A keen high country hunter for tahr and chamois, Michael's hunting buddy and colleague Anto Hall is the QLDC principal enforcement officer and a star of the Hunters Club series.
"I've been nagging him for a celebrity appearance on the show but he reckons no-one else would get a word in…
"I bought my favourite rifle from Anto – a Winchester Model 70 in .270 calibre … We spend a lot of time fly fishing and hunting together – it's handy to have your own personal guide…
"I'm reading The People Smuggler: The True Story of Ali Al Jenabi and my 2015 favourite was Donna Tartt's The Goldfinch.
"I was forced to play the piano as a child – my mother is a great piano player - but I did not pick up the gene and am not musical…
"Anna and I bought a house in Arrowtown where we live with our dog Barrett – like the gun - a German shorthaired pointer we re-homed from a Christchurch gun dealer…"
[Specialist .50 calibre Barrett sniper rifles (the Barrett Light Fifty) came on the market in 1982, proving popular with the IRA in their sniper campaign against the British armed forces in Northern Ireland.

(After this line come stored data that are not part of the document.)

Lemma octets_value_foldl l a : foldl (fun a o => 256 * a + o) a l = a * 256 ^ zlen l + octets_value l.
Proof.
  unfold octets_value. revert a. induction l as [|o l IH]; intros a; cbn [foldl].
  - rewrite zlen_nil. lia.
  - rewrite IH, (IH (256 * 0 + o)), zlen_cons, Z.pow_add_r by (pose proof (zlen_nonneg l); lia). lia.
Qed.

Lemma octets_value_app l r : octets_value (l ++ r) = octets_value l * 256 ^ zlen r + octets_value r.
Proof. unfold octets_value at 1. rewrite foldl_app. apply octets_value_foldl. Qed.

Lemma octets_value_cons o l : octets_value (o :: l) = o * 256 ^ zlen l + octets_value l.
Proof. apply (octets_value_app [o] l). Qed.

Lemma octets_value_range l : octets l -> 0 <= octets_value l < 256 ^ zlen l.
Proof.
  induction l as [|o l IH]; intros H; [change (0 <= 0 < 1); lia|]. apply Forall_cons_1 in H as [[? ?] Hl].
  specialize (IH Hl). rewrite octets_value_cons, zlen_cons, Z.pow_add_r by (pose proof (zlen_nonneg l); lia).
  nia.
Qed.

(** ** Bits *)

Lemma uint32_spec z i : 0 <= i -> Z.testbit (uint32 z) i = (i <? 32) && Z.testbit z i.
Proof.
  intros Hi. unfold to_uint. destruct (Z.ltb_spec i 32).
  - by rewrite Z.mod_pow2_bits_low.
  - by rewrite Z.mod_pow2_bits_high by lia.
Qed.

Lemma shl32_spec x n i : 0 <= i -> Z.testbit (shl32 x n) i = (i <? 32) && Z.testbit x (i - n).
Proof. intros Hi. unfold shl32. rewrite uint32_spec by done. by rewrite Z.shiftl_spec. Qed.

Lemma uint32_range z : is_uint 32 (uint32 z).
Proof. unfold is_uint, to_uint. apply Z.mod_pos_bound. lia. Qed.

Lemma uint_bits_above w z i : is_uint w z -> w <= i -> Z.testbit z i = false.
Proof.
  intros Hz Hi. assert (0 <= w).
  { destruct (Z.le_gt_cases 0 w); [done|]. unfold is_uint in Hz. rewrite Z.pow_neg_r in Hz; lia. }
  rewrite <- (Z.mod_small z (2 ^ w)) by exact Hz. by apply Z.mod_pow2_bits_high.
Qed.

Lemma bits_above_uint w z :
  0 <= w -> 0 <= z -> (forall i, w <= i -> Z.testbit z i = false) -> is_uint w z.
Proof.
  intros Hw Hz H. split; [done|]. assert (E : z mod 2 ^ w = z).
  { apply Z.bits_inj'. intros i Hi. destruct (Z.lt_ge_cases i w).
    - by rewrite Z.mod_pow2_bits_low.
    - rewrite Z.mod_pow2_bits_high by lia. by rewrite H. }
  rewrite <- E. apply Z.mod_pos_bound. lia.
Qed.

Lemma lxor_range w x y : 0 <= w -> is_uint w x -> is_uint w y -> is_uint w (Z.lxor x y).
Proof.
  intros Hw Hx Hy. apply bits_above_uint; [done| |].
  - apply Z.lxor_nonneg. unfold is_uint in *. lia.
  - intros i Hi. rewrite Z.lxor_spec, (uint_bits_above w x), (uint_bits_above w y); done.
Qed.

Lemma lor_range w x y : 0 <= w -> is_uint w x -> is_uint w y -> is_uint w (Z.lor x y).
Proof.
  intros Hw Hx Hy. apply bits_above_uint; [done| |].
  - apply Z.lor_nonneg. unfold is_uint in *. lia.
  - intros i Hi. rewrite Z.lor_spec, (uint_bits_above w x), (uint_bits_above w y); done.
Qed.

Lemma land_range w x m : 0 <= w -> is_uint w m -> is_uint w (Z.land x m).
Proof.
  intros Hw Hm. apply bits_above_uint; [done| |].
  - apply Z.land_nonneg. unfold is_uint in *. lia.
  - intros i Hi. by rewrite Z.land_spec, (uint_bits_above w m), andb_false_r.
Qed.

Lemma shiftr_range w n x : 0 <= n -> is_uint w x -> is_uint w (Z.shiftr x n).
Proof.
  intros Hn [H0 H1]. rewrite Z.shiftr_div_pow2 by done. pose proof (Z.pow_pos_nonneg 2 n).
  split; [apply Z.div_pos; lia|]. apply Z.div_lt_upper_bound; nia.
Qed.

(** [bitwise]: equality of two words bit by bit. *)
Ltac bitwise :=
  apply Z.bits_inj'; intros ?i ?Hi;
  repeat first [rewrite Z.lxor_spec | rewrite Z.land_spec | rewrite Z.lor_spec
               | rewrite Z.shiftr_spec by lia | rewrite uint32_spec by lia | rewrite shl32_spec by lia
               | rewrite Z.bits_0];
  try btauto.

(** ** Words from octets *)

Lemma lor_add a b k : 0 <= k -> is_uint k b -> Z.lor (a * 2 ^ k) b = a * 2 ^ k + b.
Proof.
  intros Hk Hb. rewrite <- Z.lxor_lor, <- Z.add_nocarry_lxor; [done|..];
    (bitwise; rewrite <- Z.shiftl_mul_pow2, Z.shiftl_spec by done; destruct (Z.lt_ge_cases i k);
     [by rewrite Z.testbit_neg_r by lia|by rewrite (uint_bits_above k b), andb_false_r]).
Qed.

(** The shifted octets of a word, added up. *)
Lemma word_value o3 o2 o1 o0 : is_octet o0 -> is_octet o1 -> is_octet o2 -> is_octet o3 ->
  Z.lor (Z.lor (Z.lor (shl32 o3 24) (shl32 o2 16)) (shl32 o1 8)) o0 = o0 + 256 * (o1 + 256 * (o2 + 256 * o3)).
Proof.
  intros H0 H1 H2 H3. unfold is_octet, is_uint in *.
  unfold shl32. rewrite !Z.shiftl_mul_pow2 by lia. unfold to_uint. rewrite !Z.mod_small by lia.
  rewrite (lor_add o3 (o2 * 2 ^ 16) 24) by (unfold is_uint; lia).
  replace (o3 * 2 ^ 24 + o2 * 2 ^ 16) with ((o3 * 2 ^ 8 + o2) * 2 ^ 16) by lia.
  rewrite (lor_add _ (o1 * 2 ^ 8) 16) by (unfold is_uint; lia).
  replace ((o3 * 2 ^ 8 + o2) * 2 ^ 16 + o1 * 2 ^ 8) with (((o3 * 2 ^ 8 + o2) * 2 ^ 8 + o1) * 2 ^ 8) by lia.
  rewrite (lor_add _ o0 8) by (unfold is_uint; lia). lia.
Qed.

(** ** Linear maps *)

Definition linear (f : Z -> Z) : Prop := forall x y, f (Z.lxor x y) = Z.lxor (f x) (f y).

Lemma linear_0 f : linear f -> f 0 = 0.
Proof. intros Hf. rewrite <- (Z.lxor_nilpotent 0) at 1. rewrite Hf. apply Z.lxor_nilpotent. Qed.

Lemma linear_id : linear (fun x => x).
Proof. done. Qed.

Lemma linear_lxor f g : linear f -> linear g -> linear (fun x => Z.lxor (f x) (g x)).
Proof. intros Hf Hg x y. rewrite Hf, Hg. bitwise. Qed.

Lemma linear_land f m : linear f -> linear (fun x => Z.land (f x) m).
Proof. intros Hf x y. rewrite Hf. bitwise. Qed.

Lemma linear_shiftr f n : 0 <= n -> linear f -> linear (fun x => Z.shiftr (f x) n).
Proof. intros Hn Hf x y. rewrite Hf. apply Z.shiftr_lxor. Qed.

Lemma linear_shl32 f n : linear f -> linear (fun x => shl32 (f x) n).
Proof. intros Hf x y. rewrite Hf. bitwise. Qed.

Lemma linear_comp f g : linear f -> linear g -> linear (fun x => f (g x)).
Proof. intros Hf Hg x y. by rewrite Hg, Hf. Qed.

(** A power of 2 on top of a smaller number. *)
Lemma lxor_top x w : 0 <= w -> 2 ^ w <= x < 2 ^ (w + 1) -> x = Z.lxor (2 ^ w) (x - 2 ^ w).
Proof.
  intros Hw [H0 H1]. rewrite Z.pow_add_r in H1 by lia.
  rewrite <- Z.add_nocarry_lxor; [lia|]. bitwise.
  destruct (Z.lt_ge_cases i w).
  - by rewrite Z.pow2_bits_false by lia.
  - by rewrite (uint_bits_above w (x - 2 ^ w)) by (unfold is_uint; lia); rewrite andb_false_r.
Qed.

Lemma linear_ext (w : nat) f g :
  linear f -> linear g -> (forall i, (i < w)%nat -> f (2 ^ Z.of_nat i) = g (2 ^ Z.of_nat i)) ->
  forall x, is_uint (Z.of_nat w) x -> f x = g x.
Proof.
  intros Hf Hg. induction w as [|w IH]; intros Hb x [H0 H1].
  - replace x with 0 by (cbn in H1; lia). by rewrite !linear_0.
  - rewrite Nat2Z.inj_succ, <- Z.add_1_r in H1.
    destruct (Z.lt_ge_cases x (2 ^ Z.of_nat w)).
    + apply IH; [|by split]. intros i Hi. apply Hb. lia.
    + rewrite (lxor_top x (Z.of_nat w)) by lia. rewrite Hf, Hg, (Hb w) by lia. f_equal.
      apply IH; [intros i Hi; apply Hb; lia|]. rewrite Z.pow_add_r in H1 by lia. split; lia.
Qed.

(** The same with the evaluations done by a boolean function. *)
Lemma linear_check (w : nat) f g :
  linear f -> linear g ->
  forallb (fun i => f (2 ^ Z.of_nat i) =? g (2 ^ Z.of_nat i)) (seq 0 w) = true ->
  forall x, is_uint (Z.of_nat w) x -> f x = g x.
Proof.
  intros Hf Hg H. apply linear_ext; [done..|]. intros i Hi. rewrite forallb_forall in H.
  apply Z.eqb_eq, H. apply in_seq. lia.
Qed.

Create HintDb linear discriminated.
#[export] Hint Resolve linear_id linear_lxor linear_land linear_shiftr linear_shl32 : linear.

(** ** Linear maps with a mask

    [lin m f]: [f] is linear and has no bit outside [m].  The masks show that an
    inclusive or of disjoint parts is an exclusive one. *)

Definition lin (m : Z) (f : Z -> Z) : Prop := linear f /\ forall x, Z.land (f x) m = f x.

Lemma lor_disjoint a b m n :
  Z.land a m = a -> Z.land b n = b -> Z.land m n = 0 -> Z.lor a b = Z.lxor a b.
Proof.
  intros Ha Hb Hm. symmetry. apply Z.lxor_lor. rewrite <- Ha, <- Hb.
  rewrite (Z.land_comm b n), Z.land_assoc, <- (Z.land_assoc a), Hm, Z.land_0_r. apply Z.land_0_l.
Qed.

Lemma within_lor a b m n : Z.land a m = a -> Z.land b n = b -> Z.land (Z.lor a b) (Z.lor m n) = Z.lor a b.
Proof. intros Ha Hb. rewrite <- Ha, <- Hb. bitwise. Qed.

Lemma lin_lor m n f g : lin m f -> lin n g -> Z.land m n = 0 -> lin (Z.lor m n) (fun x => Z.lor (f x) (g x)).
Proof.
  intros [Lf Wf] [Lg Wg] H. split.
  - intros x y. rewrite !(lor_disjoint _ _ m n) by done. by apply linear_lxor.
  - intros x. by apply within_lor.
Qed.

Lemma lin_lxor m n f g : lin m f -> lin n g -> lin (Z.lor m n) (fun x => Z.lxor (f x) (g x)).
Proof.
  intros [Lf Wf] [Lg Wg]. split; [by apply linear_lxor|].
  intros x. rewrite <- (Wf x), <- (Wg x). bitwise.
Qed.

Lemma lin_land m k f : lin m f -> lin (Z.land m k) (fun x => Z.land (f x) k).
Proof. intros [Lf Wf]. split; [by apply linear_land|]. intros x. rewrite <- (Wf x). bitwise. Qed.

Lemma lin_shiftr m n f : 0 <= n -> lin m f -> lin (Z.shiftr m n) (fun x => Z.shiftr (f x) n).
Proof.
  intros Hn [Lf Wf]. split; [by apply linear_shiftr|]. intros x. by rewrite <- Z.shiftr_land, Wf.
Qed.

Lemma lin_shl32 m n f : lin m f -> lin (shl32 m n) (fun x => shl32 (f x) n).
Proof.
  intros [Lf Wf]. split; [by apply linear_shl32|]. intros x. rewrite <- (Wf x). bitwise.
Qed.

(** The low [w] bits. *)
Lemma lin_low m : lin m (fun x => Z.land x m).
Proof.
  split; [apply (linear_land (fun x => x)), linear_id|]. intros x.
  by rewrite <- Z.land_assoc, Z.land_diag.
Qed.

(** A table that is linear on indices of [w] bits, with all entries in the mask: it is
    enough to change one bit of the index at a time. *)
Definition table_lin (w : nat) (m : Z) (t : list Z) : bool :=
  let idx := seqZ 0 (2 ^ Z.of_nat w) in
  (table_at t 0 =? 0) &&
  forallb (fun i => Z.land (table_at t i) m =? table_at t i) idx &&
  forallb (fun i => forallb (fun k => table_at t (Z.lxor i (2 ^ k)) =? Z.lxor (table_at t i) (table_at t (2 ^ k)))
                      (seqZ 0 (Z.of_nat w))) idx.

Lemma land_ones_range w x : 0 <= w -> Z.land x (Z.ones w) = x -> is_uint w x.
Proof. intros Hw <-. rewrite Z.land_ones by done. apply Z.mod_pos_bound. lia. Qed.

Lemma forallb_seqZ (P : Z -> bool) n x : forallb P (seqZ 0 n) = true -> 0 <= x < n -> P x = true.
Proof. intros H Hx. rewrite forallb_forall in H. apply H, list_elem_of_In, elem_of_seqZ. lia. Qed.

Lemma is_uint_mono w v x : 0 <= w <= v -> is_uint w x -> is_uint v x.
Proof. intros H [H0 H1]. pose proof (Z.pow_le_mono_r 2 w v). split; lia. Qed.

Various models are in use among the military and for long-range target shooting out to 2,500 metres]
From a legal family – his father is a lawyer in Invercargill, his uncle is a law professor at Melbourne's La Trobe University (now working in Qatar), his sister is a lawyer in Melbourne and with legal cousins "in most directions", Michael came to law by a process of elimination.
"I was more of an English and history boy than a numbers man … I could see that law was a well regarded base degree and not one you necessarily needed to practice…
"I didn't really enjoy studying at university but I think you are defined as a lawyer by the lawyers you work around when you begin to practise … I think I was extremely spoilt with the calibre of lawyers at Meredith Connell and the wide range of practice…
"My Toyota HiLux 3 litre turbo gets us up the skifield and to my fly fishing spots … I like remoteness … My favourite rivers are Caples and Glaisnock…
"Caples is probably the most magnificent river in the country…
"If I wasn't a lawyer I would probably be a fly fishing guide and back country ski guide in winter…
"But I have no thoughts of giving it up - I'm only seven years into what is probably a 30-year career…"
[At this point a final call for Michael to board his plane to Wellington for a continuing profession development session, cut short further gun chatter.]